→ Task to carry out
Go through the following data and transcribe exactly the stretch of lines from the one holding "req) :: reqs' =>" to the one holding "destruct (canon_cases r)", both included.

→ Material for this exercise

= = =

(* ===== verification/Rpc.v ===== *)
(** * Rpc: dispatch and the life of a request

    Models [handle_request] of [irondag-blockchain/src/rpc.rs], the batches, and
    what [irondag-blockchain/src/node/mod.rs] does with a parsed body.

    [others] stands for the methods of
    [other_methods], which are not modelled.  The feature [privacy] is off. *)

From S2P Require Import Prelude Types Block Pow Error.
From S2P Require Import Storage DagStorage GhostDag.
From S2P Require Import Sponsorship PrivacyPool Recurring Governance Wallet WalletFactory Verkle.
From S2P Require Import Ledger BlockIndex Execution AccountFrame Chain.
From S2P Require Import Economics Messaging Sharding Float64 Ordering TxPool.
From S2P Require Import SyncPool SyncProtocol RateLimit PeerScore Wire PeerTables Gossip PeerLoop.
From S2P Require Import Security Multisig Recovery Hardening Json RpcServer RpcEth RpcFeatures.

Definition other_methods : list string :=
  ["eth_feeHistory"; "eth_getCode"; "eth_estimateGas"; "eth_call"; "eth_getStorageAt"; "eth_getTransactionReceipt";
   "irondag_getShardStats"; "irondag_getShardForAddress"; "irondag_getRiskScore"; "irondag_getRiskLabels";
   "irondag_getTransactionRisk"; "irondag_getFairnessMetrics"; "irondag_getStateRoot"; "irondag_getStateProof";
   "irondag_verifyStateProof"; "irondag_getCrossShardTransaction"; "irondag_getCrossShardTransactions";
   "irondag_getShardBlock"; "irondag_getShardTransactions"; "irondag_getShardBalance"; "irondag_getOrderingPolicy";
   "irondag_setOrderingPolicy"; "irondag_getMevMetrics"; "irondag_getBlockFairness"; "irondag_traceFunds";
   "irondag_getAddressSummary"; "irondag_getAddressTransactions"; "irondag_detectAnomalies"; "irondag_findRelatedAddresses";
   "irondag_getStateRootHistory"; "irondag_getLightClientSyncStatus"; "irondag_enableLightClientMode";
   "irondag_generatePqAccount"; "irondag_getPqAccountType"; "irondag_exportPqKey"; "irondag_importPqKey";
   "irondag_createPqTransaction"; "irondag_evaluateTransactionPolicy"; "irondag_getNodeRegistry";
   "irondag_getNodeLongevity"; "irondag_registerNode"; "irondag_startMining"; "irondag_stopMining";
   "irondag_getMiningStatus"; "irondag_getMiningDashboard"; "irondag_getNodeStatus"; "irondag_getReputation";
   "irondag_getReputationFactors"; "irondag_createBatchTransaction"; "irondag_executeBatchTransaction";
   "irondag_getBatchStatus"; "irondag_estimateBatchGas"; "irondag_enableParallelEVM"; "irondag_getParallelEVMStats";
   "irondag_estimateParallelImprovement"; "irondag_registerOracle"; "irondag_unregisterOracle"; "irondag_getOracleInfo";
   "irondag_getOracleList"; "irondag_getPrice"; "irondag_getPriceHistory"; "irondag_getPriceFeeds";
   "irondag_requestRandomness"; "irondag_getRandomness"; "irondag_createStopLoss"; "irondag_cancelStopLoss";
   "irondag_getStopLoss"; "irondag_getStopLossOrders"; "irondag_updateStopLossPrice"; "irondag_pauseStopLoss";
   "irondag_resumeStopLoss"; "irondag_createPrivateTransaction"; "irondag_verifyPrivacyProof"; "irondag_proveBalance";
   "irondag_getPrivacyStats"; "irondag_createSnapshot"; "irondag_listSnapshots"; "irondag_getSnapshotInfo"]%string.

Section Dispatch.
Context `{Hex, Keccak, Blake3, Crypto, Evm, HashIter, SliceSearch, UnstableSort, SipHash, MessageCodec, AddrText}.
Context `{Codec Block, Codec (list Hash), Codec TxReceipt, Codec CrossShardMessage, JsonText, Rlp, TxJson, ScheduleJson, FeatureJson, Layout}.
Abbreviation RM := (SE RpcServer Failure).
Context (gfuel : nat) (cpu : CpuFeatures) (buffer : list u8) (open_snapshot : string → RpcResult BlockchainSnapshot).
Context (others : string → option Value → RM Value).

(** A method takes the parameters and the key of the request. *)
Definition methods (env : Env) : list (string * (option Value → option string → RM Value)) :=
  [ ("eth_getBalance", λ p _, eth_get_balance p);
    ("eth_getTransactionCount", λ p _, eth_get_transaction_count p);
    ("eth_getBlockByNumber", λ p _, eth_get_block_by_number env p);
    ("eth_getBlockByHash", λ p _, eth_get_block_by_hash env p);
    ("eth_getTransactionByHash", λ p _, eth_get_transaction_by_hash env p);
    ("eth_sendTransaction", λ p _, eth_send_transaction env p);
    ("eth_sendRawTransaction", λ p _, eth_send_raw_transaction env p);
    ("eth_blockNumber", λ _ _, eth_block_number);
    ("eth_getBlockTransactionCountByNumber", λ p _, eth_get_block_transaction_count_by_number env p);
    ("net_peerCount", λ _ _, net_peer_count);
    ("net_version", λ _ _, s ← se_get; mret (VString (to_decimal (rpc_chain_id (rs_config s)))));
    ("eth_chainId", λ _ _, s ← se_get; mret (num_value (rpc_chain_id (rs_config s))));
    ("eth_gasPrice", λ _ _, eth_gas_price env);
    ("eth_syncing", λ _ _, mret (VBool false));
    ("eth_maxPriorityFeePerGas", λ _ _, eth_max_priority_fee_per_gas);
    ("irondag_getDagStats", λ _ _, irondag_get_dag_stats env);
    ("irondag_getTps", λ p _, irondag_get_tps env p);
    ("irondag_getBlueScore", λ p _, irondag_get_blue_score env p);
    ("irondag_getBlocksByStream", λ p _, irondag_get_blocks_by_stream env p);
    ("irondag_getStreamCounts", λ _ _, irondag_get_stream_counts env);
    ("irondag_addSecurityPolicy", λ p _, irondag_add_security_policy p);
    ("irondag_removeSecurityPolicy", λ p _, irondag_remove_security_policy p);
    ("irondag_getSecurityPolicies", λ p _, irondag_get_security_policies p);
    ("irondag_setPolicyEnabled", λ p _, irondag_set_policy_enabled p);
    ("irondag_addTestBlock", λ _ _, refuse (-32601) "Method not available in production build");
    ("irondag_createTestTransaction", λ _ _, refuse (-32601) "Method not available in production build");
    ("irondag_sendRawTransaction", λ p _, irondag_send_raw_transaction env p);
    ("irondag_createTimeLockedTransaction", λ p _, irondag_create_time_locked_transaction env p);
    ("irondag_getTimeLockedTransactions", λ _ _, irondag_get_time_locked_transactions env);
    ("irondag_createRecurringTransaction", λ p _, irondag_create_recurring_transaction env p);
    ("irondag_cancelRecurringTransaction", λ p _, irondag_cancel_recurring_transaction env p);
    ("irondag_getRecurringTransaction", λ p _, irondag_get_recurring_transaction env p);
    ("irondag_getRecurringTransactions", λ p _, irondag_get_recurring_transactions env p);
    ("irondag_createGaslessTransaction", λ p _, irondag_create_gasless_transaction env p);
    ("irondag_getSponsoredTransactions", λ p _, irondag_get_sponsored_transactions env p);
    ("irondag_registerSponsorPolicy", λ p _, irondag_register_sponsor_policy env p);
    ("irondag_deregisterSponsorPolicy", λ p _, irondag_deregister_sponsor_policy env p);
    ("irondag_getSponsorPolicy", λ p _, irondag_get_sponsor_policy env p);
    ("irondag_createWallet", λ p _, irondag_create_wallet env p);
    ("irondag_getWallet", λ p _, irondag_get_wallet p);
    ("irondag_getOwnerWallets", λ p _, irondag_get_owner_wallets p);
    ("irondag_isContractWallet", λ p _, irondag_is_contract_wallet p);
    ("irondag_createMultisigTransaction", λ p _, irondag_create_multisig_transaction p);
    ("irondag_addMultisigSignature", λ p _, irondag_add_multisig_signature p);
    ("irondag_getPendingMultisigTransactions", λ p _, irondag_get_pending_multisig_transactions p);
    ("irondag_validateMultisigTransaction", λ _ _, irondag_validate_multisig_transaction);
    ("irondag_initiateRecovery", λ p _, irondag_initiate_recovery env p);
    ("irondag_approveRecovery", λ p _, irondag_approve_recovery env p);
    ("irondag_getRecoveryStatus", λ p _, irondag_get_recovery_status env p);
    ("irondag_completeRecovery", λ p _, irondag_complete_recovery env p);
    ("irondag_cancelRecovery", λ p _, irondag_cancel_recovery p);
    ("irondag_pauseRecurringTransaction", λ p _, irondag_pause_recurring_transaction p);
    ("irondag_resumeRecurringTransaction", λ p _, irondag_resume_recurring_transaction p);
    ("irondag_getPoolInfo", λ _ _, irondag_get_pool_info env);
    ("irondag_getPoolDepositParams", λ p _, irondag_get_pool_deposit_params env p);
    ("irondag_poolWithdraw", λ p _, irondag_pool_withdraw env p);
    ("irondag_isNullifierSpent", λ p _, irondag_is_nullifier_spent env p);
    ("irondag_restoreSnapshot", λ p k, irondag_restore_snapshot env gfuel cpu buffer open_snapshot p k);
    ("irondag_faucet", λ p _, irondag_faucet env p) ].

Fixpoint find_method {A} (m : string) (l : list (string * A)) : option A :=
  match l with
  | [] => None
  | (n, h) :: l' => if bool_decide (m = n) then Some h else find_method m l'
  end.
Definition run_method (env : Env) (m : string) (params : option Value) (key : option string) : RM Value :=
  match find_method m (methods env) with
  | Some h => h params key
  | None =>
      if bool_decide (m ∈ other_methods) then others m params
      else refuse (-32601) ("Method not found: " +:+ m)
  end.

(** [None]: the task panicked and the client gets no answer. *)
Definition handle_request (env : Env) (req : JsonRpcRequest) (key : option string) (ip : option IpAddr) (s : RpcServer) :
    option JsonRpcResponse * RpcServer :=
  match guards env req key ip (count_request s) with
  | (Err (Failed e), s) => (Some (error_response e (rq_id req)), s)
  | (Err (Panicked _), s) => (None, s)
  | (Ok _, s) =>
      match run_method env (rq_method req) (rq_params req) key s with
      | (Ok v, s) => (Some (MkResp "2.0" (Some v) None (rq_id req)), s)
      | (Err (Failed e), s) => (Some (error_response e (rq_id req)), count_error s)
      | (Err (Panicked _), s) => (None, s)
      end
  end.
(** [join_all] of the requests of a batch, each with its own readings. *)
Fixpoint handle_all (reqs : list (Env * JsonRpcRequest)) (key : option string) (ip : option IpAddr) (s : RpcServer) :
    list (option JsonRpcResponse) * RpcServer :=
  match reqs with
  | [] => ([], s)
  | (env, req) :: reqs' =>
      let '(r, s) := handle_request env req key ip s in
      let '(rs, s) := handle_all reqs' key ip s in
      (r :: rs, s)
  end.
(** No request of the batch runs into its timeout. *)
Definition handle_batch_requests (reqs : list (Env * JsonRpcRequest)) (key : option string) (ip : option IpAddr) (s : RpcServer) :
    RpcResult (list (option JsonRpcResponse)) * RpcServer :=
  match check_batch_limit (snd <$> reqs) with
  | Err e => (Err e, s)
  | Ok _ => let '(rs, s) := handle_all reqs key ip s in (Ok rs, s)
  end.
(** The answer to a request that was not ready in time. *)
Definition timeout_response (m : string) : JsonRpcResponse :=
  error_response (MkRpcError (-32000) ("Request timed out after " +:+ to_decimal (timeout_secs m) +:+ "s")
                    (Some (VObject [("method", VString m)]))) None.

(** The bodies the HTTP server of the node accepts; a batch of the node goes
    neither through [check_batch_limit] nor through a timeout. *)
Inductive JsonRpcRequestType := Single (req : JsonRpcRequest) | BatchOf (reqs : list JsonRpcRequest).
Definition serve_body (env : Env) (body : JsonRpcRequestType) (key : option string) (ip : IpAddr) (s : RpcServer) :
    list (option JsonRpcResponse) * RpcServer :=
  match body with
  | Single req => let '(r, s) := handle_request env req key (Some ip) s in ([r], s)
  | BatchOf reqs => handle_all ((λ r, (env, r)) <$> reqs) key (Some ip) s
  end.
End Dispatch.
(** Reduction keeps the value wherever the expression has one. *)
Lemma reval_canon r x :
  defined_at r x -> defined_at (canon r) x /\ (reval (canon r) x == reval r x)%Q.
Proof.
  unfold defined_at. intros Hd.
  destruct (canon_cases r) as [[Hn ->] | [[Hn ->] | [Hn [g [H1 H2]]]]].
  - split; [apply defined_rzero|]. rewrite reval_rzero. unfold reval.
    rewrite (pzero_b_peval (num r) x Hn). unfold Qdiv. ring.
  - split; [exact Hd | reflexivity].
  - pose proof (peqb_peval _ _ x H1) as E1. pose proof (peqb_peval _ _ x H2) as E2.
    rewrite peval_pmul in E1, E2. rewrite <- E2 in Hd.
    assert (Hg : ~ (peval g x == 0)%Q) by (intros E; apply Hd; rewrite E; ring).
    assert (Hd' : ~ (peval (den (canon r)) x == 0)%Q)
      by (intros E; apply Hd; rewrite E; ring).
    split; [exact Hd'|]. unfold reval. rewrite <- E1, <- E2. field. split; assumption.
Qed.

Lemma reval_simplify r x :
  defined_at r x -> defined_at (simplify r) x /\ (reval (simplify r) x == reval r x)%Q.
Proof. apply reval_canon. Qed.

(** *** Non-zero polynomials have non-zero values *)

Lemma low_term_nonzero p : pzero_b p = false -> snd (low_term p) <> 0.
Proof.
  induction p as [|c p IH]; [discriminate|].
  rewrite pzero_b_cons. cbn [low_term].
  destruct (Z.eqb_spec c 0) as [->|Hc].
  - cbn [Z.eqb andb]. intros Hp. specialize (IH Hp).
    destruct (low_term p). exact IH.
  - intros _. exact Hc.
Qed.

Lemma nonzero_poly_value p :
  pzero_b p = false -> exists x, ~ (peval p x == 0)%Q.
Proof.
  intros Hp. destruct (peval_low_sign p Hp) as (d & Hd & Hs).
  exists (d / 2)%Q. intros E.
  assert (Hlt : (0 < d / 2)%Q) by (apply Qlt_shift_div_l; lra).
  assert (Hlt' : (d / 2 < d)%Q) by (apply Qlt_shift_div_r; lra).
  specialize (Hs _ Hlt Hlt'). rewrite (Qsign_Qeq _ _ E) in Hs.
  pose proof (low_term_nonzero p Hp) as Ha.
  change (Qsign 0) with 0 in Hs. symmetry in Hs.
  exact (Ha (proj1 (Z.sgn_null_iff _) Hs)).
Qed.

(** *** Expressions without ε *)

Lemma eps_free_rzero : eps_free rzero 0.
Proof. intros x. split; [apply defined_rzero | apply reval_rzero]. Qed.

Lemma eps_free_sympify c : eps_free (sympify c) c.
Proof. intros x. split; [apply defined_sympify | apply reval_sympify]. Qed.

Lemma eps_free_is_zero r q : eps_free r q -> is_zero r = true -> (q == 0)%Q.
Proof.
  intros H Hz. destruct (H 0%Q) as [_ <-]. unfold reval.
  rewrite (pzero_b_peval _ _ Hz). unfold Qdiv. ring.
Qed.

= = =

→ Answer for this exercise
  | (env, req) :: reqs' =>
      let '(r, s) := handle_request env req key ip s in
      let '(rs, s) := handle_all reqs' key ip s in
      (r :: rs, s)
  end.
(** No request of the batch runs into its timeout. *)
Definition handle_batch_requests (reqs : list (Env * JsonRpcRequest)) (key : option string) (ip : option IpAddr) (s : RpcServer) :
    RpcResult (list (option JsonRpcResponse)) * RpcServer :=
  match check_batch_limit (snd <$> reqs) with
  | Err e => (Err e, s)
  | Ok _ => let '(rs, s) := handle_all reqs key ip s in (Ok rs, s)
  end.
(** The answer to a request that was not ready in time. *)
Definition timeout_response (m : string) : JsonRpcResponse :=
  error_response (MkRpcError (-32000) ("Request timed out after " +:+ to_decimal (timeout_secs m) +:+ "s")
                    (Some (VObject [("method", VString m)]))) None.

(** The bodies the HTTP server of the node accepts; a batch of the node goes
    neither through [check_batch_limit] nor through a timeout. *)
Inductive JsonRpcRequestType := Single (req : JsonRpcRequest) | BatchOf (reqs : list JsonRpcRequest).
Definition serve_body (env : Env) (body : JsonRpcRequestType) (key : option string) (ip : IpAddr) (s : RpcServer) :
    list (option JsonRpcResponse) * RpcServer :=
  match body with
  | Single req => let '(r, s) := handle_request env req key (Some ip) s in ([r], s)
  | BatchOf reqs => handle_all ((λ r, (env, r)) <$> reqs) key (Some ip) s
  end.
End Dispatch.
(** Reduction keeps the value wherever the expression has one. *)
Lemma reval_canon r x :
  defined_at r x -> defined_at (canon r) x /\ (reval (canon r) x == reval r x)%Q.
Proof.
  unfold defined_at. intros Hd.
  destruct (canon_cases r) as [[Hn ->] | [[Hn ->] | [Hn [g [H1 H2]]]]].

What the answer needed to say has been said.